Exercise objective: Each line of the data below from the one holding "(** ** Regular expressions *)" to the one holding "Look (r : regex)", inclusive, is to be reproduced exactly; no other line belongs in the answer.

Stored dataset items
........

(** * Content Studio front end (static/js/app.js): stream interpretation,
      content extraction and gallery reconciliation

    A shallow embedding of the interpretation pipeline of
    [MarketingVideoApp].

    - Strings are sequences of UTF-16 code units.  The regular expressions
      of the source are kept as pattern text; a parser turns them into
      syntax trees and an interpreter runs them with the backtracking
      semantics of ECMAScript (no [u] flag).  [String.prototype] methods
      and [decodeURIComponent] are functions on code units.
    - [String.prototype.toLowerCase], [JSON.parse] and [JSON.stringify] are
      parameters.
    - The methods are functions over an explicit state: the gallery
      ([generatedImages], [generatedImagesMeta], the cards of
      [contentGrid]) and, for the stream consumer, the buffer, its flags
      and the list of the calls made.
    - The stream is taken frame by frame, after the split into lines and
      the decoding of each [data: ] line. *)

From Stdlib Require Import NArith String Ascii.
From stdpp Require Import base option list gmap.

(** ** JavaScript strings

    A JavaScript string is a sequence of UTF-16 code units; the regular
    expressions of the source carry no [u] flag, so they too work on code
    units (an emoji outside the BMP is two of them). *)

Abbreviation jsstring := (list N).

Module Utf.

Fixpoint bytes (s : string) : list N :=
  match s with
  | EmptyString => []
  | String a s' => N_of_ascii a :: bytes s'
  end.

(** Code points of well-formed UTF-8 (the encoding of this file). *)
Fixpoint decode (bs : list N) : list N :=
  match bs with
  | [] => []
  | b :: t =>
      if (b <? 128)%N then b :: decode t
      else if (b <? 224)%N then
        match t with
        | b2 :: t2 => ((b - 192) * 64 + (b2 - 128))%N :: decode t2
        | _ => []
        end
      else if (b <? 240)%N then
        match t with
        | b2 :: b3 :: t3 =>
            ((b - 224) * 4096 + (b2 - 128) * 64 + (b3 - 128))%N :: decode t3
        | _ => []
        end
      else
        match t with
        | b2 :: b3 :: b4 :: t4 =>
            ((b - 240) * 262144 + (b2 - 128) * 4096
             + (b3 - 128) * 64 + (b4 - 128))%N :: decode t4
        | _ => []
        end
  end.

(** UTF-16 code units of one code point. *)
Definition units (cp : N) : list N :=
  if (cp <? 65536)%N then [cp]
  else [(55296 + (cp - 65536) / 1024)%N; (56320 + (cp - 65536) mod 1024)%N].

End Utf.

(** [js "..."] is the JavaScript string written between the quotes. *)
Definition js (s : string) : jsstring :=
  flat_map Utf.units (Utf.decode (Utf.bytes s)).

(** [jsq "..."] is [js "..."] with every apostrophe standing for a double
    quote (code unit 34). *)
Definition jsq (s : string) : jsstring :=
  map (fun c => if (c =? 39)%N then 34%N else c) (js s).

(** Character predicates of ECMAScript: WhiteSpace and LineTerminator
    (the set of [\s] and of [String.prototype.trim]). *)
Definition isLineTerminator (c : N) : bool :=
  (c =? 10)%N || (c =? 13)%N || (c =? 8232)%N || (c =? 8233)%N.

Definition isSpace (c : N) : bool :=
  ((9 <=? c) && (c <=? 13))%N || (c =? 32)%N || (c =? 160)%N || (c =? 5760)%N
  || ((8192 <=? c) && (c <=? 8202))%N || (c =? 8232)%N || (c =? 8233)%N
  || (c =? 8239)%N || (c =? 8287)%N || (c =? 12288)%N || (c =? 65279)%N.

Definition isDigit (c : N) : bool := ((48 <=? c) && (c <=? 57))%N.
Definition isUpper (c : N) : bool := ((65 <=? c) && (c <=? 90))%N.
Definition isLower (c : N) : bool := ((97 <=? c) && (c <=? 122))%N.
Definition isAlpha (c : N) : bool := isUpper c || isLower c.
Definition isWord (c : N) : bool := isAlpha c || isDigit c || (c =? 95)%N.

(** ** String.prototype methods used by the source *)

Definition substring (s : jsstring) (a b : nat) : jsstring :=
  take (b - a) (drop a s).

(** [s.slice(a, b)] for non-negative [a], [b]. *)
Definition slice (s : jsstring) (a b : nat) : jsstring := substring s a b.

Fixpoint startsWith (s p : jsstring) {struct p} : bool :=
  match p, s with
  | [], _ => true
  | c :: p', d :: s' => (c =? d)%N && startsWith s' p'
  | _ :: _, [] => false
  end.

Definition endsWith (s p : jsstring) : bool :=
  startsWith (reverse s) (reverse p).

Fixpoint includes (s p : jsstring) : bool :=
  startsWith s p || match s with [] => false | _ :: s' => includes s' p end.

Fixpoint trimStart (s : jsstring) : jsstring :=
  match s with
  | c :: s' => if isSpace c then trimStart s' else s
  | [] => []
  end.

Definition trim (s : jsstring) : jsstring :=
  reverse (trimStart (reverse (trimStart s))).

(** ** Regular expressions *)

Module Regex.

Inductive citem : Type :=
| CChr (c : N)
| CRng (lo hi : N)
| CSpace | CNotSpace | CDigit | CNotDigit | CWord | CNotWord.

Inductive regex : Type :=
| Eps
| Chr (c : N)
| Any
| Cls (neg : bool) (items : list citem)
| Seq (r1 r2 : regex)
| Alt (r1 r2 : regex)
| Rep (min : nat) (max : option nat) (greedy : bool) (r : regex)
| Grp (k : nat) (r : regex)
| Look (r : regex)
| Bol
| Eol.

Record flags : Type := Flags {
  fglobal : bool; fignoreCase : bool; fmultiline : bool; fdotAll : bool }.

Record RegExp : Type := MkRegExp {
  rx : regex; rflags : flags; ngroups : nat }.

(** Canonicalize of ECMAScript without the [u] flag.  Only the letters
    a-z are folded: every other code unit that occurs in a pattern of the
    source is caseless, and a code unit above 127 never folds onto one
    below 128. *)
Definition canon (ic : bool) (c : N) : N :=
  if ic && isLower c then (c - 32)%N else c.

Definition inRange (lo hi c : N) : bool := ((lo <=? c) && (c <=? hi))%N.

Definition itemMatch (ic : bool) (it : citem) (ch : N) : bool :=
  let cc := canon ic ch in
  match it with
  | CChr a => (canon ic a =? cc)%N
  | CRng lo hi =>
      inRange lo hi cc || (ic && isUpper cc && inRange lo hi (cc + 32)%N)
  | CSpace => isSpace ch
  | CNotSpace => negb (isSpace ch)
  | CDigit => isDigit ch
  | CNotDigit => negb (isDigit ch)
  | CWord => isWord ch
  | CNotWord => negb (isWord ch)
  end.

Definition clsMatch (ic neg : bool) (items : list citem) (ch : N) : bool :=
  xorb neg (existsb (fun it => itemMatch ic it ch) items).

(** Capture table: entry [k] is the range of group [k]. *)
Definition caps : Type := list (option (nat * nat)).

(** RepeatMatcher: an iteration that matches the empty string is refused
    once the minimum is reached; a greedy quantifier tries one more
    iteration before stopping, a lazy one stops first.  The result lists
    every way to match, in backtracking order, so its head is the match
    that backtracking finds first.  (No pattern of the source has a
    capturing group under a quantifier: the reset of the captures at each
    iteration is left out.)  Each call consumes input or lowers [min], so
    the fuel that [run] passes never runs out ([rep_fuel] below). *)
Fixpoint rep (step : nat -> caps -> list (nat * caps)) (greedy : bool)
    (fuel min : nat) (max : option nat) (i : nat) (c : caps)
    : list (nat * caps) :=
  match fuel with
  | 0 => []
  | S fuel' =>
      let stop := if min =? 0 then [(i, c)] else [] in
      let more :=
        match max with
        | Some 0 => []
        | _ =>
            flat_map
              (fun '(j, c') =>
                 if (min =? 0) && (j =? i) then []
                 else rep step greedy fuel' (pred min) (pred <$> max) j c')
              (step i c)
        end in
      if greedy then more ++ stop else stop ++ more
  end.

Definition atLineTerminator (inp : jsstring) (i : nat) : bool :=
  match inp !! i with Some x => isLineTerminator x | None => false end.

Fixpoint run (fl : flags) (inp : jsstring) (r : regex) (i : nat) (c : caps)
    {struct r} : list (nat * caps) :=
  match r with
  | Eps => [(i, c)]
  | Chr a =>
      match inp !! i with
      | Some x =>
          if (canon (fignoreCase fl) x =? canon (fignoreCase fl) a)%N
          then [(S i, c)] else []
      | None => []
      end
  | Any =>
      match inp !! i with
      | Some x =>
          if fdotAll fl || negb (isLineTerminator x) then [(S i, c)] else []
      | None => []
      end
  | Cls neg items =>
      match inp !! i with
      | Some x =>
          if clsMatch (fignoreCase fl) neg items x then [(S i, c)] else []
      | None => []
      end
  | Seq a b => flat_map (fun '(k, c') => run fl inp b k c') (run fl inp a i c)
  | Alt a b => run fl inp a i c ++ run fl inp b i c
  | Rep mn mx g a =>
      rep (run fl inp a) g (S (length inp - i) + mn) mn mx i c
  | Grp k a =>
      map (fun '(j, c') => (j, <[k := Some (i, j)]> c')) (run fl inp a i c)
  | Look a =>
      match run fl inp a i c with
      | (_, c') :: _ => [(i, c')]
      | [] => []
      end
  | Bol =>
      if (i =? 0) || (fmultiline fl && atLineTerminator inp (i - 1))
      then [(i, c)] else []
  | Eol =>
      if (i =? length inp) || (fmultiline fl && atLineTerminator inp i)
      then [(i, c)] else []
  end.

(** A match: start, end, captures. *)
Record MatchResult : Type := MkMatch {
  m_index : nat; m_end : nat; m_caps : caps }.

(** The first start position from [i] on at which the pattern matches. *)
Fixpoint search (re : RegExp) (inp : jsstring) (fuel i : nat)
    : option MatchResult :=
  match run (rflags re) inp (rx re) i (replicate (S (ngroups re)) None) with
  | (j, c) :: _ => Some (MkMatch i j c)
  | [] =>
      match fuel with
      | 0 => None
      | S fuel' => search re inp fuel' (S i)
      end
  end.

(** [re.exec(inp)] with [re.lastIndex = lastIndex]. *)
Definition exec (re : RegExp) (inp : jsstring) (lastIndex : nat)
    : option MatchResult :=
  if length inp <? lastIndex then None
  else search re inp (length inp - lastIndex) lastIndex.

(** [match[0]] and [match[k]] ([None] is [undefined]). *)
Definition whole (inp : jsstring) (m : MatchResult) : jsstring :=
  substring inp (m_index m) (m_end m).

Definition group (inp : jsstring) (m : MatchResult) (k : nat)
    : option jsstring :=
  match m_caps m !! k with
  | Some (Some (a, b)) => Some (substring inp a b)
  | _ => None
  end.

(** [match[k]] where the source uses it as a string. *)
Definition grp (inp : jsstring) (m : MatchResult) (k : nat) : jsstring :=
  default [] (group inp m k).

(** The successive matches of a global pattern from [lastIndex] on, as
    [String.prototype.match] and [replace] enumerate them and as a
    [while ((m = re.exec(text)) !== null)] loop does: the next search
    starts where the last match ended.  After an empty match [match] and
    [replace] start one further; a loop on [exec] would not, but the
    patterns that the source runs in such loops match no empty string
    ([loopPatterns_consume] below). *)
Fixpoint execFrom (re : RegExp) (inp : jsstring) (fuel lastIndex : nat)
    : list MatchResult :=
  match fuel with
  | 0 => []
  | S fuel' =>
      match exec re inp lastIndex with
      | None => []
      | Some m =>
          m :: execFrom re inp fuel'
                 (if m_end m =? m_index m then S (m_end m) else m_end m)
      end
  end.

Definition execAll (re : RegExp) (inp : jsstring) : list MatchResult :=
  execFrom re inp (S (length inp)) 0.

........

Solved problem:
(** ** Regular expressions *)

Module Regex.

Inductive citem : Type :=
| CChr (c : N)
| CRng (lo hi : N)
| CSpace | CNotSpace | CDigit | CNotDigit | CWord | CNotWord.

Inductive regex : Type :=
| Eps
| Chr (c : N)
| Any
| Cls (neg : bool) (items : list citem)
| Seq (r1 r2 : regex)
| Alt (r1 r2 : regex)
| Rep (min : nat) (max : option nat) (greedy : bool) (r : regex)
| Grp (k : nat) (r : regex)
| Look (r : regex)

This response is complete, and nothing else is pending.